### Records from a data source

================================

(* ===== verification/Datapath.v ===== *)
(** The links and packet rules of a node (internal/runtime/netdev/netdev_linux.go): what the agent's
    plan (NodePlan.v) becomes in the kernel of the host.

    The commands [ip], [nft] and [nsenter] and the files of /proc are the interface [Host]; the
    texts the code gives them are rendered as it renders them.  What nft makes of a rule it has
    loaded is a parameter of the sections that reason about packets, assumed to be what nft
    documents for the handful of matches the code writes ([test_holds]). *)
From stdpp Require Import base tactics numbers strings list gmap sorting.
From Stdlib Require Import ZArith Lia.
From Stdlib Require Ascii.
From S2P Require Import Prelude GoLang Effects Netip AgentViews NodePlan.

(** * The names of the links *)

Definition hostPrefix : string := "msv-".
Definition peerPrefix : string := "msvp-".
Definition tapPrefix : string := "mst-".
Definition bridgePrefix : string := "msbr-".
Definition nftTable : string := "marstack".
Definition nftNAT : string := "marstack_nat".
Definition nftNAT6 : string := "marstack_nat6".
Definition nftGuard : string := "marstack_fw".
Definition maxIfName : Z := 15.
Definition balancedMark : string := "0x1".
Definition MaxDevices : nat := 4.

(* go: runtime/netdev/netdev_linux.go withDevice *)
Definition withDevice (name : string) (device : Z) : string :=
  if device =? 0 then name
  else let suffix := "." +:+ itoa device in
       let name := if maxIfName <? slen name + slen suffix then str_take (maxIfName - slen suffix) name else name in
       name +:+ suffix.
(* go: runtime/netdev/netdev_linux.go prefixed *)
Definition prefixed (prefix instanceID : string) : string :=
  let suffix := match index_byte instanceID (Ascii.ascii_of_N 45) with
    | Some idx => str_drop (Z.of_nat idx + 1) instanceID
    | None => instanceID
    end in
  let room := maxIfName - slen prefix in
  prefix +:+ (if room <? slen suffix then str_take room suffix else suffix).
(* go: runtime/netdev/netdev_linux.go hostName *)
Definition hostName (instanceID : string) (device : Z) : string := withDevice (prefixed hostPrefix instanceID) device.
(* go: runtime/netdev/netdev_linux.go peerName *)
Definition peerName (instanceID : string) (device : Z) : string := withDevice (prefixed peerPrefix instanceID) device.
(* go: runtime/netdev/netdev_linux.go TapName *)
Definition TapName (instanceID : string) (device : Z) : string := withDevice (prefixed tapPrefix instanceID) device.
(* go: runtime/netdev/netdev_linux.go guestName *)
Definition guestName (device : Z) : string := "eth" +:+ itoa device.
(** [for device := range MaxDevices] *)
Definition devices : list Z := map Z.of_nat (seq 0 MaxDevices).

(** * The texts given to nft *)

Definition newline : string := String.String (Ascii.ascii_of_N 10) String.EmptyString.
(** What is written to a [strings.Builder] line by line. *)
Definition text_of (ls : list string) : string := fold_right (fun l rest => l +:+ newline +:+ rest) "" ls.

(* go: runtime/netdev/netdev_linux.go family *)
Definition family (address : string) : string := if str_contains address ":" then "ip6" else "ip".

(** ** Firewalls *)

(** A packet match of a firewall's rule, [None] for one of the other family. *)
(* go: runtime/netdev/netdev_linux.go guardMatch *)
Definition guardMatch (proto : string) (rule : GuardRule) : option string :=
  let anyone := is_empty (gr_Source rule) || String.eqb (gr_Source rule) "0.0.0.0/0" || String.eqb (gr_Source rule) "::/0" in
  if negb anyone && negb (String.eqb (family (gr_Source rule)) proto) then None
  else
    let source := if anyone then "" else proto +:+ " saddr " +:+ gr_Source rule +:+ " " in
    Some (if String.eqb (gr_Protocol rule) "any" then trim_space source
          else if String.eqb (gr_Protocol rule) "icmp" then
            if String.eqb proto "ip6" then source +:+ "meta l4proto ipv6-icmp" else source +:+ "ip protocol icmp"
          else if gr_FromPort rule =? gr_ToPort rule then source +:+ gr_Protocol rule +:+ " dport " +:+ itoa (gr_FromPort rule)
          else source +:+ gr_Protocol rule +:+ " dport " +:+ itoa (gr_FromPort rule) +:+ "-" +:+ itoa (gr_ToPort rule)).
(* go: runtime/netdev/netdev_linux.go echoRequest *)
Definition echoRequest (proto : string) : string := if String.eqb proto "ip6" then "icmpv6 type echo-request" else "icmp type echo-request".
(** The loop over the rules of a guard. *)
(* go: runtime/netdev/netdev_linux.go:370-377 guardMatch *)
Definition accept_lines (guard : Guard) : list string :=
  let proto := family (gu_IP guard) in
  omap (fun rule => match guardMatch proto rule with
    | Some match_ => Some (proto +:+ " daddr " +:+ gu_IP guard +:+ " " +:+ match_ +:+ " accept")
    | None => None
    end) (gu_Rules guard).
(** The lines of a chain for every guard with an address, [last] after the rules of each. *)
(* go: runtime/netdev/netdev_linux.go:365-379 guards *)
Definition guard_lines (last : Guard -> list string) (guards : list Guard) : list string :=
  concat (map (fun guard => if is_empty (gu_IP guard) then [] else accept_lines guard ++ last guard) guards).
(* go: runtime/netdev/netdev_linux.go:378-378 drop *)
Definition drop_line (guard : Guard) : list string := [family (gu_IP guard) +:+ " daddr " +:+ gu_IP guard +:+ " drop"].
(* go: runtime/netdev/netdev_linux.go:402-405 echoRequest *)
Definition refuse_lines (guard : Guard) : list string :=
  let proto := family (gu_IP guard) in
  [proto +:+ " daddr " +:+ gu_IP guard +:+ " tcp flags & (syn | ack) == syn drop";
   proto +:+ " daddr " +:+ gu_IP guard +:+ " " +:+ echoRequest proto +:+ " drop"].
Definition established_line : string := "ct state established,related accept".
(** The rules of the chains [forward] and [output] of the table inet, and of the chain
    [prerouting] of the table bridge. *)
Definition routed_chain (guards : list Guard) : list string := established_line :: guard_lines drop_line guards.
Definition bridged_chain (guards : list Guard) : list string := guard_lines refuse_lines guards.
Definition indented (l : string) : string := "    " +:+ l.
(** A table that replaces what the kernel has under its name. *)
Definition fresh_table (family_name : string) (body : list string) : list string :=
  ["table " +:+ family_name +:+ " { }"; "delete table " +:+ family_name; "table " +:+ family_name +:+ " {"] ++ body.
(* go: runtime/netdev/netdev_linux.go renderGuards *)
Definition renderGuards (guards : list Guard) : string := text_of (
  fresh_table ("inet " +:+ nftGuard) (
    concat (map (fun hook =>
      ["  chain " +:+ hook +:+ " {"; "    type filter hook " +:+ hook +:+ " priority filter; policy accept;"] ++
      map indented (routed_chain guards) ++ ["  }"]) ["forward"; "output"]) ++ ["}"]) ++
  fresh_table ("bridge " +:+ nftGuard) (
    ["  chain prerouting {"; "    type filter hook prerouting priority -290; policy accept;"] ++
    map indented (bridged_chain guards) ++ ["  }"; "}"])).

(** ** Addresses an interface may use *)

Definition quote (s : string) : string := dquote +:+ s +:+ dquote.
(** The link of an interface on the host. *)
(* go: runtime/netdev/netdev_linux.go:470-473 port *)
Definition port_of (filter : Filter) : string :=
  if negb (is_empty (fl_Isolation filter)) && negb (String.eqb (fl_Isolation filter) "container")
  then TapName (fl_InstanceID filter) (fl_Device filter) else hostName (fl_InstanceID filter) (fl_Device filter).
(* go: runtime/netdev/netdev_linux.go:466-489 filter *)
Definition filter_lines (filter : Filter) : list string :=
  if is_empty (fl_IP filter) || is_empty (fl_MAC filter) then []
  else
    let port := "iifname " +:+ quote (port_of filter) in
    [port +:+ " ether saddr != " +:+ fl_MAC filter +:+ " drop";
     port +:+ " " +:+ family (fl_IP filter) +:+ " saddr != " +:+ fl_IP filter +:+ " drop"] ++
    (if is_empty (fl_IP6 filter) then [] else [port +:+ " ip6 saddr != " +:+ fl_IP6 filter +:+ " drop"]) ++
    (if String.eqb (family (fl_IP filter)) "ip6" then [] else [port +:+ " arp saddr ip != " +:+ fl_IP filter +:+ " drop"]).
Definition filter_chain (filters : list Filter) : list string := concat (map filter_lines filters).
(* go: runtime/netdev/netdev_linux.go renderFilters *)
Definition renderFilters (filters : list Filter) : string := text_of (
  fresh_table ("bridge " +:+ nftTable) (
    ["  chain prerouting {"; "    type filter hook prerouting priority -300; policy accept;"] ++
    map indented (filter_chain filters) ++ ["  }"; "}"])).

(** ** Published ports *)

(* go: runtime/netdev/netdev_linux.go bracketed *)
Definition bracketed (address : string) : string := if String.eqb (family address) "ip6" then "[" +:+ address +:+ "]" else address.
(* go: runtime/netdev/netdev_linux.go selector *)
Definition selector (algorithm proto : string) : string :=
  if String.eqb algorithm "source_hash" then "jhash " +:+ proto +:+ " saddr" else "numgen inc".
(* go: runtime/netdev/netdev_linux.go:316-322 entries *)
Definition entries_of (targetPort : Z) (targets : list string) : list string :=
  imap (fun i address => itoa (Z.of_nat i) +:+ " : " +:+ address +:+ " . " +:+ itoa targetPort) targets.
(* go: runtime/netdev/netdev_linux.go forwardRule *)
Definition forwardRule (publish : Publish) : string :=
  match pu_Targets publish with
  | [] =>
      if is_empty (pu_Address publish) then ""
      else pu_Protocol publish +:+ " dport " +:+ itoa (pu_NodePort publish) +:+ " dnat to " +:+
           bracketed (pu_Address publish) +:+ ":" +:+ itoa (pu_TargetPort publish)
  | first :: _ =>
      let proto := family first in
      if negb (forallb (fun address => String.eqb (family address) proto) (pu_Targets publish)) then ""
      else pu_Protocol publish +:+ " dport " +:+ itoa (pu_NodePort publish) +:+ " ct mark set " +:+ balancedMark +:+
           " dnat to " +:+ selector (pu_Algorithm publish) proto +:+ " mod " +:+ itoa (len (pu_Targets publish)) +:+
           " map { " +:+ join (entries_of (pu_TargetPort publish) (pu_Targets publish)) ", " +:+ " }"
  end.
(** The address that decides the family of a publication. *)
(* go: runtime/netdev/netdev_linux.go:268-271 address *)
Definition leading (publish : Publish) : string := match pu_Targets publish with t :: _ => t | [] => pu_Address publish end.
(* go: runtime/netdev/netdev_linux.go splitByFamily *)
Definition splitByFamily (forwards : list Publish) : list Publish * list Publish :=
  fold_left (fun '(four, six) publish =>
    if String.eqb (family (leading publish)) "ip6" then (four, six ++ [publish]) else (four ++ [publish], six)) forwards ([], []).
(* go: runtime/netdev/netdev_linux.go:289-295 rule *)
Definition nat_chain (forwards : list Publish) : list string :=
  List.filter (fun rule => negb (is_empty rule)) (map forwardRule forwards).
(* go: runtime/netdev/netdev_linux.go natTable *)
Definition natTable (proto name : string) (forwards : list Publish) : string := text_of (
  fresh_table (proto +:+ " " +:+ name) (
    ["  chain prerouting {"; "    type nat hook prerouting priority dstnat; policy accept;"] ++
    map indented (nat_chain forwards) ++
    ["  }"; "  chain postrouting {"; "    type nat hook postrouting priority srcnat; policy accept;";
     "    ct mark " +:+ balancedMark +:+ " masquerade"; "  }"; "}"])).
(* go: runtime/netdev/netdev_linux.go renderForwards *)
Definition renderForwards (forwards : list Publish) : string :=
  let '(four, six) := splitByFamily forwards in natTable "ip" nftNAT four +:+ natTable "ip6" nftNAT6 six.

================================

### Task objective
Return only the lines between the one holding "Definition refuse_lines (guard" and the one holding "priority filter; policy", inclusive, exactly as they appear above.

### Response
Definition refuse_lines (guard : Guard) : list string :=
  let proto := family (gu_IP guard) in
  [proto +:+ " daddr " +:+ gu_IP guard +:+ " tcp flags & (syn | ack) == syn drop";
   proto +:+ " daddr " +:+ gu_IP guard +:+ " " +:+ echoRequest proto +:+ " drop"].
Definition established_line : string := "ct state established,related accept".
(** The rules of the chains [forward] and [output] of the table inet, and of the chain
    [prerouting] of the table bridge. *)
Definition routed_chain (guards : list Guard) : list string := established_line :: guard_lines drop_line guards.
Definition bridged_chain (guards : list Guard) : list string := guard_lines refuse_lines guards.
Definition indented (l : string) : string := "    " +:+ l.
(** A table that replaces what the kernel has under its name. *)
Definition fresh_table (family_name : string) (body : list string) : list string :=
  ["table " +:+ family_name +:+ " { }"; "delete table " +:+ family_name; "table " +:+ family_name +:+ " {"] ++ body.
(* go: runtime/netdev/netdev_linux.go renderGuards *)
Definition renderGuards (guards : list Guard) : string := text_of (
  fresh_table ("inet " +:+ nftGuard) (
    concat (map (fun hook =>
      ["  chain " +:+ hook +:+ " {"; "    type filter hook " +:+ hook +:+ " priority filter; policy accept;"] ++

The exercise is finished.